• **What you will do**
Take the records below from their first line to the line with "[constructor], and ratios", and restate those lines word for word.

• **Stored items**
(** C28: when no name is reported as a duplicate, the two texts that the table writes are
    read back as exactly the named rows, in some order and with new identifiers: the
    trimmed name, the ratio, whether users can select the group, and the description
    of a selectable group.  The trimmed names are not inherited property names such as
    [constructor], and ratios and texts are ones that JSON prints and reads back. *)
Theorem group_table_roundtrip rows c :
  Forall row_ok (named_rows rows) → duplicateNames rows = [] →
  ∃ rows' c', buildGroupPricingRows native (serializeGroupPricingRows rows).1 (serializeGroupPricingRows rows).2 c
      = Some (Ret (rows', c')) ∧
    map row_data rows' ≡ₚ map saved_data (named_rows rows).
Proof.
  intros Hok Hn%duplicateNames_nil. destruct (serialized_spec rows Hok Hn) as (J1 & J2 & P1 & P2).
  unfold buildGroupPricingRows, serializeGroupPricingRows. cbn [fst snd]. rewrite !map_of_printed by done.
  set (rm := (serialized_maps rows).1) in *. set (um := (serialized_maps rows).2) in *. clearbody rm um.
  assert (NoDup (map fst rm)) as N1 by (by destruct (json_ok_obj_inv _ J1) as [[? _] _]).
  assert (NoDup (map fst um)) as N2 by (by destruct (json_ok_obj_inv _ J2) as [[? _] _]).
  assert (map fst rm ≡ₚ names_of rows) as K1 by (rewrite (Permutation_map fst P1), map_map; done).
  rewrite dedup_app_sub; [|done|].
  2: { intros x. rewrite K1, (Permutation_map fst P2), map_map. intros (r & -> & Hin)%list_elem_of_fmap.
       apply list_elem_of_fmap. exists r. split; [done|]. apply list_elem_of_In, filter_In in Hin as [Hin _]. by apply list_elem_of_In. }
  set (f := λ n, match List.find (λ row, str_eqb (trim (row_name row)) n) (named_rows rows) with
                 | Some row => saved_data row | None => (n, nzero, false, []) end).
  assert (∀ row, row ∈ named_rows rows → f (trim (row_name row)) = saved_data row) as Hf.
  { unfold f, names_of in *. revert Hn. clear. induction (named_rows rows) as [|x l IH]; [set_solver|]. cbn [map].
    intros [Hx Hn]%NoDup_cons row [->|Hin]%elem_of_cons; cbn [List.find]; unfold str_eqb at 1.
    - by rewrite bool_decide_eq_true_2.
    - rewrite bool_decide_eq_false_2; [by apply IH|]. intros E. apply Hx. rewrite E. apply list_elem_of_fmap. by exists row. }
  destruct (rows_of_data rm um c (map fst rm) f) as (rows' & c' & E & Hd).
  { intros c0 n. rewrite K1. intros (row & -> & Hin)%list_elem_of_fmap. rewrite (Hf row Hin).
    apply (row_read rm um rows); try done. rewrite Forall_forall in Hok. by apply Hok. }
  exists rows', c'. rewrite E. split; [done|]. rewrite Hd, (Permutation_map f K1). unfold names_of. rewrite map_map.
  erewrite map_ext_in; [reflexivity|]. intros row Hin. apply Hf. by apply list_elem_of_In.
Qed.
End roundtrip.

Definition sample_rows : list GroupPricingRow :=
  [{| row_id := js "gpr_1"; row_name := js "vip"; row_ratio := num_of_Z 2; row_selectable := true; row_description := js "VIP" |};
   {| row_id := js "gpr_2"; row_name := js " 7 "; row_ratio := num_of_Z 1; row_selectable := false; row_description := js "x" |}].

Lemma sample_rows_ok : Forall row_ok (named_rows sample_rows).
Proof.
  change (named_rows sample_rows) with sample_rows.
  repeat (constructor; [split_and!; [split; [by repeat constructor|apply (bool_decide_eq_true_1 _); vm_compute; reflexivity]|vm_compute; reflexivity|by repeat constructor]|]).
  constructor.
Qed.

Lemma group_table_roundtrip_witness :
  ∃ rows' c', buildGroupPricingRows id (serializeGroupPricingRows sample_rows).1 (serializeGroupPricingRows sample_rows).2 0
      = Some (Ret (rows', c')) ∧ map row_data rows' ≡ₚ map saved_data sample_rows.
Proof.
  exact (group_table_roundtrip id sample_rows 0 sample_rows_ok (eq_refl : duplicateNames sample_rows = [])).
Defined.

Lemma table_session_witness :
  let tb := {| tb_rows := []; tb_groupRatio := []; tb_userUsableGroups := []; tb_counter := 0%N |} in
  let tb' := emitRows tb [{| row_id := js "gpr_1"; row_name := js "group_1"; row_ratio := num_of_Z 1;
                             row_selectable := true; row_description := [] |}] 1 in
  act AddRow tb = Some tb' ∧ table_reach id tb'.
Proof.
  cbv zeta. set (tb := {| tb_rows := []; tb_groupRatio := []; tb_userUsableGroups := []; tb_counter := 0%N |}).
  assert (∃ tb', act AddRow tb = Some tb' ∧ tb_rows tb' = [{| row_id := js "gpr_1"; row_name := js "group_1"; row_ratio := num_of_Z 1;
    row_selectable := true; row_description := [] |}] ∧ tb_counter tb' = 1%N) as (tb' & E & Er & Ec)
    by (eexists; split_and!; [reflexivity|vm_compute; reflexivity..]).
  assert (table_reach id tb) as Hr by (apply (reach_mount id [] [] 0 [] 0); reflexivity).
  destruct (table_session id tb AddRow tb' Hr ltac:(done) E) as (_ & _ & Hr' & Ht).
  rewrite Er in Ht. destruct tb' as [rows gr uu c]. cbn [tb_rows tb_groupRatio tb_userUsableGroups tb_counter] in *. subst rows c.
  injection Ht as -> ->. exact (conj E Hr').
Defined.

(** ** Top-up ratios are an editor of entries *)

Definition topup_item (e : SimpleGroup) : jstr * json := (sg_name e, JNum (parseFloat (sg_value e))).

(** A value that is the text of its number. *)
Definition topup_readable (e : SimpleGroup) : Prop := num_to_string (parseFloat (sg_value e)) = sg_value e.

Definition topup_entries (t : jstr) : list SimpleGroup :=
  match topupRatioList t with Some (Ret l) => l | _ => [] end.

Definition topup_ok (t : jstr) : Prop :=
  ∃ l, map_of t = Some (stored_object t) ∧ object_ok topup_item t l ∧ Forall topup_readable l.

Lemma topup_read t l :
  map_of t = Some (stored_object t) → object_ok topup_item t l → Forall topup_readable l → topup_entries t = l.
Proof.
  intros Hm [E _] Hr. unfold topup_entries, topupRatioList. rewrite Hm. cbn [mbind option_bind]. rewrite E. clear Hm E.
  assert (mapM (λ kv : jstr * json, s ← js_string kv.2; Ret {| sg_name := kv.1; sg_value := s |}) (map topup_item l) = Ret l) as ->; [|done].
  induction Hr as [|[n v] l Hv _ IH]; [done|]. cbn [map mapM]. rewrite IH. unfold topup_readable in Hv. cbn [sg_value] in Hv.
  cbn [topup_item fst snd sg_name sg_value]. unfold js_string. cbn [coercible string_of_json mbind exn_bind]. by rewrite Hv.
Qed.

Lemma topup_written o l :
  object_ok topup_item (stringify_pretty (JObj o)) l → json_ok (JObj o) → Forall topup_readable l →
  topup_ok (stringify_pretty (JObj o)) ∧ topup_entries (stringify_pretty (JObj o)) = l.
Proof.
  intros Hl Ho Hr. assert (map_of (stringify_pretty (JObj o)) = Some (stored_object (stringify_pretty (JObj o)))) as Hm
    by (by rewrite map_of_printed, stored_object_printed).
  split; [by exists l|by apply topup_read].
Qed.

#[export, refine] Instance topup_editor : EntryEditor SimpleGroup jstr := {
  ee_key := sg_name; ee_entries := topup_entries;
  ee_save t old e := default t (handleSimpleSave t old (sg_name e) (sg_value e));
  ee_delete t e := default t (handleSimpleDelete t (sg_name e));
  ee_overwrites := true; ee_ok := topup_ok; ee_valid e := entry_ok topup_item e ∧ topup_readable e }.
Proof.
  - intros t (l & Hm & Hl & Hr). rewrite (topup_read t l Hm Hl Hr). by apply (object_ok_nodup topup_item t).
  - intros t old e (l & Hm & Hl & Hr) [He Hre] _ _. rewrite (topup_read t l Hm Hl Hr) in *.
    destruct (object_save topup_item t l old e Hl He) as (l' & Hl' & Hp).
    unfold handleSimpleSave. rewrite Hm. cbn [mbind option_bind default from_option id].
    destruct (topup_written _ l' Hl') as [Hok E]; [| |split; [exact Hok|]; rewrite <- Hp, <- E; reflexivity].
    + destruct He as (Hc & Hj & Hproto). rewrite put_prop_set by done.
      assert (json_ok (JObj (stored_object t))) as Ho by apply Hl.
      apply json_ok_set; [|done..]. destruct old; [|done]. destruct (str_eqb _ _); [done|by apply json_ok_delete].
    + rewrite Hp. constructor; [done|]. apply Forall_filter_list. destruct old; [by apply Forall_filter_list|done].
  - intros t e (l & Hm & Hl & Hr) _. rewrite (topup_read t l Hm Hl Hr).
    destruct (object_delete topup_item t l (sg_name e) Hl) as (l' & Hl' & Hp).
    unfold handleSimpleDelete. rewrite Hm. cbn [mbind option_bind default from_option id].
    destruct (topup_written _ l' Hl') as [Hok E]; [apply json_ok_delete, Hl|rewrite Hp; by apply Forall_filter_list|].
    split; [exact Hok|]. rewrite <- Hp, <- E. reflexivity.
Defined.

(** ** Overrides refine a map of maps *)

Definition object_map {A} (o : list (jstr * A)) : gmap jstr A := list_to_map o.

Lemma lookup_object_map {A} (o : list (jstr * A)) k : object_map o !! k = obj_get k o.
Proof.
  unfold object_map. induction o as [|[j v] o IH]; [done|]. rewrite list_to_map_cons. cbn [obj_get]. unfold str_eqb.
  case_bool_decide as E; [subst; apply lookup_insert_eq|]. by rewrite lookup_insert_ne.
Qed.

Lemma object_map_set {A} (o : list (jstr * A)) k v : object_map (obj_set o k v) = <[k := v]> (object_map o).
Proof.
  apply map_eq. intros j. rewrite lookup_object_map, obj_get_set. unfold str_eqb. case_bool_decide as E.
  - subst. by rewrite lookup_insert_eq.
  - by rewrite lookup_insert_ne, lookup_object_map.
Qed.

Lemma object_map_delete {A} (o : list (jstr * A)) k : object_map (obj_delete k o) = delete k (object_map o).
Proof.
  apply map_eq. intros j. rewrite lookup_object_map, obj_get_delete. unfold str_eqb. case_bool_decide as E.
  - subst. by rewrite lookup_delete_eq.
  - by rewrite lookup_delete_ne, lookup_object_map.
Qed.

Lemma object_map_empty {A} (o : list (jstr * A)) : object_map o = ∅ ↔ o = [].
Proof.
  split; [|by intros ->]. destruct o as [|[k v] o]; [done|]. intros H.
  assert (object_map ((k, v) :: o) !! k = None) as E by (by rewrite H). rewrite lookup_object_map in E. cbn [obj_get] in E.
  unfold str_eqb in E. by rewrite bool_decide_eq_true_2 in E.
Qed.

(** The overrides of a map: by user group, then by target group. *)
Definition overrides (m : ggmap) : gmap jstr (gmap jstr json) := object_map <$> object_map m.

Definition wrap (kv : jstr * list (jstr * json)) : jstr * json := (kv.1, JObj kv.2).

Definition ggmap_ok (m : ggmap) : Prop := json_ok (JObj (map wrap m)).

(** The text shows exactly these overrides. *)
Definition shows (t : jstr) (ov : gmap jstr (gmap jstr json)) : Prop :=
  ∃ m, group_map t = Some m ∧ ggmap_ok m ∧ overrides m = ov.

Lemma group_map_printed m : ggmap_ok m → group_map (printed_map m) = Some m.
Proof.
  intros H. unfold group_map, printed_map. change (map (λ kv, (kv.1, JObj kv.2)) m) with (map wrap m).
  rewrite map_of_printed by done. cbn [mbind option_bind]. clear H. induction m as [|[k o] m IH]; [done|].
  cbn [map mapM]. by rewrite IH.
Qed.

Lemma printed_shows m : ggmap_ok m → shows (printed_map m) (overrides m).
Proof. intros H. exists m. by rewrite group_map_printed. Qed.

Lemma wrap_obj_set m k o : map wrap (obj_set m k o) = obj_set (map wrap m) k (JObj o).
Proof.
  unfold obj_set. assert (existsb (λ kv, str_eqb kv.1 k) (map wrap m) = existsb (λ kv, str_eqb kv.1 k) m) as ->.
  { induction m as [|kv m IH]; [done|]. cbn [map existsb]. by rewrite IH. }
  destruct (existsb _ m).
  - induction m as [|kv m IH]; [done|]. rewrite fmap_cons. cbn [map]. rewrite fmap_cons, IH. unfold wrap at 1 3. cbn [fst]. by destruct (str_eqb kv.1 k).
  - induction m as [|[k' o'] m IH]; cbn [obj_place map wrap fst snd]; destruct (array_index k) as [i|]; [done..| |by rewrite map_app].
    destruct (array_index k') as [j|]; [|done]. destruct (j <? i)%N; [|done]. cbn [map wrap fst snd]. by rewrite IH.
Qed.

Lemma ggmap_ok_set m k o : ggmap_ok m → Forall code_unit k → json_ok (JObj o) → ggmap_ok (obj_set m k o).
Proof. intros. unfold ggmap_ok. rewrite wrap_obj_set. by apply json_ok_set. Qed.

Lemma ggmap_ok_delete m k : ggmap_ok m → ggmap_ok (obj_delete k m).
Proof.
  intros H%(json_ok_delete _ k). unfold ggmap_ok. assert (map wrap (obj_delete k m) = obj_delete k (map wrap m)) as ->; [|done].
  clear. unfold obj_delete. induction m as [|kv m IH]; [done|]. cbn [List.filter map]. rewrite <- IH. cbn [wrap fst]. by destruct (negb _).
Qed.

• **Reply**
(** C28: when no name is reported as a duplicate, the two texts that the table writes are
    read back as exactly the named rows, in some order and with new identifiers: the
    trimmed name, the ratio, whether users can select the group, and the description
    of a selectable group.  The trimmed names are not inherited property names such as
    [constructor], and ratios and texts are ones that JSON prints and reads back. *)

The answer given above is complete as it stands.